(* ===== verification/ResumeData.v ===== *)
(** * The resume record of [App] and its entry objects

    [App] keeps one record in a [useState] cell ([src/src/app.js], lines
    622-634): five text fields, five arrays of entry objects and the text
    field [skills], in this order of keys.  The keys are the string literals
    of the source: [scalar_name] and [section_name] for the record, [Key.t]
    for the entries.  An entry object is an association list in insertion
    order, which is the order JavaScript enumerates string keys in.

    The file gives the reads and writes of the record by key, the object
    spread with a computed key ([obj_set]), the blank entry of each section
    and the well-formedness the editor form maintains: every section is an
    array without holes whose entries have exactly the keys of the section,
    in the order of its blank entry. *)

From Stdlib Require Import String.
From stdpp Require Import base tactics option list strings finite.
From S2P Require Import Prelude JsArray.


(** ** Keys *)

(** The text fields of the record: the [name] attributes of the inputs bound
    to [handleChange]. *)
Inductive scalar_name : Type :=
| fullName | email | phone | website | summary | skills.

(** The array fields of the record: the [section] arguments of the
    handlers. *)
Inductive section_name : Type :=
| experience | volunteer | extracurriculars | projects | education.

#[global] Instance scalar_name_eq_dec : EqDecision scalar_name.
Proof. solve_decision. Defined.

#[global] Instance section_name_eq_dec : EqDecision section_name.
Proof. solve_decision. Defined.

#[global] Instance section_name_finite : Finite section_name.
Proof.
  refine {| enum := [experience; volunteer; extracurriculars; projects; education] |}.
  - by apply (bool_decide_unpack _).
  - intros []; by apply (bool_decide_unpack _).
Defined.

Module Key.

(** The keys of the entry objects: the [name] attributes of the inputs bound
    to [handleSectionChange]. *)
Inductive t : Type :=
| title | company | location | dates | responsibilities
| role | organization | description
| name | link
| degree | institution | date.

#[global] Instance eq_dec : EqDecision t.
Proof. solve_decision. Defined.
========================================
## PROBLEM DETAILS
Nothing but the lines from the one containing "#[global] Instance section_name_finite" through the last line of the listing should be output, each exactly as written.

## SOLUTION TO THIS EXERCISE
#[global] Instance section_name_finite : Finite section_name.
Proof.
  refine {| enum := [experience; volunteer; extracurriculars; projects; education] |}.
  - by apply (bool_decide_unpack _).
  - intros []; by apply (bool_decide_unpack _).
Defined.

Module Key.

(** The keys of the entry objects: the [name] attributes of the inputs bound
    to [handleSectionChange]. *)
Inductive t : Type :=
| title | company | location | dates | responsibilities
| role | organization | description
| name | link
| degree | institution | date.

#[global] Instance eq_dec : EqDecision t.
Proof. solve_decision. Defined.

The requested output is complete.